DATASET EXTRACT -
Record Memory := mkMemory {
  m_Cfg : BaseConfig;
  m_trackedIdxs : list Z;
  m_db : list MemoryRecord;
  m_machRec : MachineRecord;
  m_disposed : bool;
}.

(** ** The tracer *)

Module Tracer.

Definition MachineInit (cfg : BaseConfig) (mach : MachNow) (r : option MachineRecord)
  : MachineRecord :=
  let r := default (mkMachineRecord mach.(mn_id) [] None mach.(mn_now) 0 0 [] 0 0 1) r in
  mkMachineRecord r.(rc_MachId)
    (if cfg.(bc_StoreSchema) then mach.(mn_names) else r.(rc_StateNames))
    (if cfg.(bc_StoreSchema) then Some mach.(mn_schema) else r.(rc_Schema))
    r.(rc_FirstTracking) mach.(mn_now) mach.(mn_now) mach.(mn_time) (time_sum mach.(mn_time))
    mach.(mn_machTick) r.(rc_NextId).

Definition SchemaChange (mach : MachNow) (m : Memory) : Memory :=
  if negb m.(m_Cfg).(bc_StoreSchema) then m
  else
    let r := m.(m_machRec) in
    mkMemory m.(m_Cfg) m.(m_trackedIdxs) m.(m_db)
      (mkMachineRecord r.(rc_MachId) mach.(mn_names) (Some mach.(mn_schema)) r.(rc_FirstTracking)
         r.(rc_LastTracking) r.(rc_LastSync) r.(rc_MTime) r.(rc_MTimeSum) r.(rc_MachTick)
         r.(rc_NextId)) m.(m_disposed).

(** One of the two loops over a list of the configuration: the first name that
    is among [found] decides. *)
Definition match_list (list found : list string) (exclude match_ : bool) : bool :=
  match find_first (contains found) list with
  | Some _ => negb exclude
  | None => match_
  end.

Definition matches (cfg : BaseConfig) (called changed : list string) : bool :=
  let match_ := (cfg.(bc_ChangedExclude) || bool_decide (cfg.(bc_Changed) = []))
                && (cfg.(bc_CalledExclude) || bool_decide (cfg.(bc_Called) = [])) in
  let match_ := match_list cfg.(bc_Called) called cfg.(bc_CalledExclude) match_ in
  match_list cfg.(bc_Changed) changed cfg.(bc_ChangedExclude) match_.

Definition changed_states (names : list string) (tx : TxDone) : outcome (list string) :=
  TimeIndex.NonZeroStates
    (Time_ToIndex (Time.DiffSince tx.(td_TimeAfter) tx.(td_TimeBefore)) names).

(** [m.Index], [BaseMemory.Index] *)
Definition Index (cfg : BaseConfig) (states : list string) : list Z :=
  index_of cfg.(bc_TrackedStates) <$> states.

(** [lastSum]: the machine time of the record before. *)
Definition time_record (lastSum : option Z) (mach : MachNow) (tx : TxDone) (tracked before : list Z)
    (sumBefore : Z) : TimeRecord :=
  let sum := time_sum tx.(td_TimeAfter) in
  let sumTracked := time_sum tracked in
  let recordDiff := match lastSum with Some l => wrap64 (sum - l) | None => 0 end in
  mkTimeRecord tx.(td_Mutation).(mut_Type) sum sumTracked
    (wrap64 (sum - time_sum tx.(td_TimeBefore))) (wrap64 (sumTracked - sumBefore)) recordDiff
    mach.(mn_now) tracked (Time.DiffSince tracked before) mach.(mn_machTick).

Definition transition_record (m : Memory) (mach : MachNow) (tx : TxDone) : TransitionRecord :=
  let mut := tx.(td_Mutation) in
  mkTransitionRecord tx.(td_Id)
    (match mut.(mut_Source) with Some s => s.(src_TxId) | None => "" end)
    (match mut.(mut_Source) with Some s => s.(src_MachId) | None => "" end)
    mut.(mut_IsAuto) tx.(td_IsAccepted) mut.(mut_IsCheck) tx.(td_IsBroken) tx.(td_QueueLen)
    mut.(mut_QueueTick) (if bool_decide (0 < mut.(mut_QueueTick)) then mach.(mn_queueTick) else 0)
    (Index m.(m_Cfg) tx.(td_CalledStates)) (Mutation_MapArgs mut mach.(mn_mapper)).

(** [m.db = m.db[1:]] on a full history, then append. *)
Definition rotate (max : Z) (db : list MemoryRecord) (r : MemoryRecord)
  : outcome (list MemoryRecord) :=
  if bool_decide (max ≤ Z.of_nat (length db))
  then match db with [] => Panic "slice bounds out of range" | _ :: db => Ok (db ++ [r]) end
  else Ok (db ++ [r]).

Definition last_sum (db : list MemoryRecord) : option Z := r ← last db; Some r.(mr_Time).(tr_MTimeSum).

Definition TransitionEnd (mach : MachNow) (tx : TxDone) (m : Memory) : outcome Memory :=
  let cfg := m.(m_Cfg) in
  if (negb tx.(td_IsAccepted) && negb cfg.(bc_TrackRejected)) || tx.(td_Mutation).(mut_IsCheck)
  then Ok m
  else
    changed ← changed_states mach.(mn_names) tx;
    tracked ← Time.Filter tx.(td_TimeAfter) m.(m_trackedIdxs);
    before ← Time.Filter tx.(td_TimeBefore) m.(m_trackedIdxs);
    if negb (matches cfg tx.(td_CalledStates) changed) then Ok m
    else
      sumBefore ← Time.Sum tx.(td_TimeBefore) (Some m.(m_trackedIdxs));
      let rec := mkMemoryRecord (time_record (last_sum m.(m_db)) mach tx tracked before sumBefore)
        (if cfg.(bc_StoreTransitions) then Some (transition_record m mach tx) else None) in
      db ← rotate cfg.(bc_MaxRecords) m.(m_db) rec;
      let r := m.(m_machRec) in
      Ok (mkMemory cfg m.(m_trackedIdxs) db
        (mkMachineRecord r.(rc_MachId) r.(rc_StateNames) r.(rc_Schema) r.(rc_FirstTracking)
           r.(rc_LastTracking) mach.(mn_now) tx.(td_TimeAfter) (time_sum tx.(td_TimeAfter))
           mach.(mn_machTick) (wrap64 (r.(rc_NextId) + 1))) m.(m_disposed)).
Lemma fifo_step_piped n y y' :
  fifo_step b y y' → piped (starts y y' + n) y → piped n y'.
Proof.
  intros Hst [H1 H2 H3]. destruct Hst as [y after exits enters e w go Hmv He|y mut rest r w Hgo He].
  - rewrite (call_methods_started e _ (table e pairs)) in He by done. injection He as <- <-.
    unfold starts in H1. cbn in H1. rewrite length_app in H1. split; cbn.
    + rewrite length_app. by replace (length (ps_go y) + length (started (table e pairs)
        (final_methods exits enters)) + n)%nat with (length (ps_go y) + (length (ps_go y) +
        length (started (table e pairs) (final_methods exits enters)) - length (ps_go y) + n))%nat by lia.
    + apply Forall_app_2; [done|apply started_muts].
    + intros s t Hin. rewrite effects_app, (H3 s t Hin). by eapply effects_transition.
  - rewrite Hgo in H1, H2, H3. apply Forall_cons in H2 as [Hmut Hrest]. unfold starts in H1.
    cbn in H1. rewrite Hgo in H1. cbn in H1.
    replace (length rest - S (length rest) + n)%nat with n in H1 by lia.
    destruct (pt_takes _ _ _ _ H1 Hmut) as (r' & w' & He' & Hok & Hact).
    rewrite He in He'. injection He' as <- <-. split; cbn; [done|done|].
    intros s t Hin. pose proof (H3 s t Hin) as H4. change (effects rest t (effect mut t (pt_active (ps_target y) t)) = contains (ps_source y) s) in H4. rewrite Hact by (apply list_elem_of_fmap; by exists (s, t)).
    by apply (H3 s t).
Qed.

(** A run, with the number of goroutines it starts. *)
Inductive fifo_run : nat → PipeSys W → PipeSys W → Prop :=
| fifo_refl y : fifo_run 0 y y
| fifo_cons k y y1 y2 : fifo_step b y y1 → fifo_run k y1 y2 → fifo_run (starts y y1 + k) y y2.

Lemma fifo_run_piped k n y y' : fifo_run k y y' → piped (k + n) y → piped n y'.
Proof.
  intros Hr. revert n. induction Hr as [|k y y1 y2 Hst _ IH]; intros n Hp; [done|].
  apply IH. eapply fifo_step_piped; [exact Hst|]. by rewrite Nat.add_assoc.
Qed.

(** Running all that is pending, in order. *)
Fixpoint run_all (muts : list PipeMut) : run W () :=
  match muts with
  | [] => mret ()
  | mut :: muts => pt_mutate mut ;; run_all muts
  end.

Lemma run_all_piped n y :
  piped n y → ∃ w, run_all (ps_go y) (ps_target y) = Ok ((), w)
    ∧ ∀ s t, (s, t) ∈ pairs → pt_active w t = contains (ps_source y) s.
Proof.
  destruct y as [src w go]. revert w. induction go as [|mut go IH]; intros w [H1 H2 H3]; cbn in *.
  { exists w. by split. }
  apply Forall_cons in H2 as [Hmut Hrest].
  destruct (pt_takes _ _ _ _ H1 Hmut) as (r & w1 & He & Hok & Hact).
  destruct (IH w1) as (w2 & Hr & Hw).
  - split; cbn; [done|done|]. intros s t Hin. rewrite Hact by (apply list_elem_of_fmap; by exists (s, t)).
    by apply (H3 s t).
  - exists w2. split; [|done]. unfold mbind, run_bind. by rewrite He.
Qed.
(* ===== verification/Topic.v ===== *)
(** * Topics: peers that broadcast their machines' clocks ([pkg/pubsub])

    A topic exposes machines to its peers, and keeps a network machine for each
    machine of the others.  Peers send their clocks ([MsgUpdates]), introduce
    machines ([MsgInfo]), gossip about the clocks of third ones and ask for what
    they miss.  The topic is a state machine itself: the handlers here are its
    final handlers ([...State]), with what they ask of their machine recorded in
    [tp_calls], and its negotiation handlers ([...Enter], [...Exit]).

    Network machines live in a store ([tp_heap]), since [netMachs] and
    [netMachsIntApi] share them, each with whether its clock is locked.  The maps
    of messages are lists, in the order they are ranged over; maps of the topic
    are ranged over in the order of [map_to_list].  The transport is third-party
    and left out: what arrives is a sender and a payload ([Codec] decodes it),
    what is sent is recorded.  A handler sees one instant ([now]). *)

From S2P Require Import Prelude StateList SchemaDef MachTime Mutation Relations Subscriptions Machine Queue NetMach Pool.

#[local] Open Scope Z_scope.

(** ** Messages *)

Definition MsgTypeUpdates := "updates".
Definition MsgTypeBye := "bye".
Definition MsgTypeInfo := "info".
Definition MsgTypeReqInfo := "reqinfo".
Definition MsgTypeReqUpdates := "requpdates".
Definition MsgTypeGossip := "gossip".

(** A machine's introduction; the schema is [None] where it is [nil]. *)
Record Info := mkInfo {
  inf_Id : string;
  inf_Schema : option (gmap string State);
  inf_States : list string;
  inf_MTime : list Z;
  inf_Tags : list string;
  inf_Parent : string;
}.

(** By peer and index: sums of machine times, machine times, introductions. *)
Definition PeerGossips := list (string * list (Z * Z)).
Definition MachClocks := list (Z * list Z).
Definition PeerClocks := list (string * MachClocks).
Definition MachInfo := list (Z * option Info).
Definition PeerInfo := list (string * MachInfo).

Inductive TopicMsg :=
| TmInfo (info : PeerInfo) (gossips : option PeerGossips)
| TmUpdates (clocks : PeerClocks)
| TmGossip (gossips : option PeerGossips)
| TmReqInfo (peerIds : list string)
| TmReqUpdates (peerIds : list string).

Definition msg_type (msg : TopicMsg) : string :=
  match msg with
  | TmInfo _ _ => MsgTypeInfo
  | TmUpdates _ => MsgTypeUpdates
  | TmGossip _ => MsgTypeGossip
  | TmReqInfo _ => MsgTypeReqInfo
  | TmReqUpdates _ => MsgTypeReqUpdates
  end.

(** The library that encodes messages; an error is a text. *)
Record Codec := mkCodec {
  enc : TopicMsg → string + string;
  dec_type : string → string + string;
  dec_info : string → string + (PeerInfo * option PeerGossips);
  dec_bye : string → string + ();
  dec_updates : string → string + PeerClocks;
  dec_gossip : string → string + option PeerGossips;
  dec_reqinfo : string → string + list string;
  dec_requpdates : string → string + list string;
}.

(** A message as it arrives. *)
Record PsMessage := mkPsMessage { ps_From : string; ps_Data : string }.

Record ListFilters := mkListFilters {
  lf_IdExact : string;
  lf_IdPartial : string;
  lf_IdRegexp : option (string → bool);
  lf_Parent : string;
  lf_PeerId : string;
}.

YOUR INSTRUCTIONS - When the line with "inf_States : list string;" is reached in the data above, begin copying, and stop after the line with "lf_Parent : string;"; copy each line exactly, both ends included.

EXPECTED ANSWER -
  inf_States : list string;
  inf_MTime : list Z;
  inf_Tags : list string;
  inf_Parent : string;
}.

(** By peer and index: sums of machine times, machine times, introductions. *)
Definition PeerGossips := list (string * list (Z * Z)).
Definition MachClocks := list (Z * list Z).
Definition PeerClocks := list (string * MachClocks).
Definition MachInfo := list (Z * option Info).
Definition PeerInfo := list (string * MachInfo).

Inductive TopicMsg :=
| TmInfo (info : PeerInfo) (gossips : option PeerGossips)
| TmUpdates (clocks : PeerClocks)
| TmGossip (gossips : option PeerGossips)
| TmReqInfo (peerIds : list string)
| TmReqUpdates (peerIds : list string).

Definition msg_type (msg : TopicMsg) : string :=
  match msg with
  | TmInfo _ _ => MsgTypeInfo
  | TmUpdates _ => MsgTypeUpdates
  | TmGossip _ => MsgTypeGossip
  | TmReqInfo _ => MsgTypeReqInfo
  | TmReqUpdates _ => MsgTypeReqUpdates
  end.

(** The library that encodes messages; an error is a text. *)
Record Codec := mkCodec {
  enc : TopicMsg → string + string;
  dec_type : string → string + string;
  dec_info : string → string + (PeerInfo * option PeerGossips);
  dec_bye : string → string + ();
  dec_updates : string → string + PeerClocks;
  dec_gossip : string → string + option PeerGossips;
  dec_reqinfo : string → string + list string;
  dec_requpdates : string → string + list string;
}.

(** A message as it arrives. *)
Record PsMessage := mkPsMessage { ps_From : string; ps_Data : string }.

Record ListFilters := mkListFilters {
  lf_IdExact : string;
  lf_IdPartial : string;
  lf_IdRegexp : option (string → bool);
  lf_Parent : string;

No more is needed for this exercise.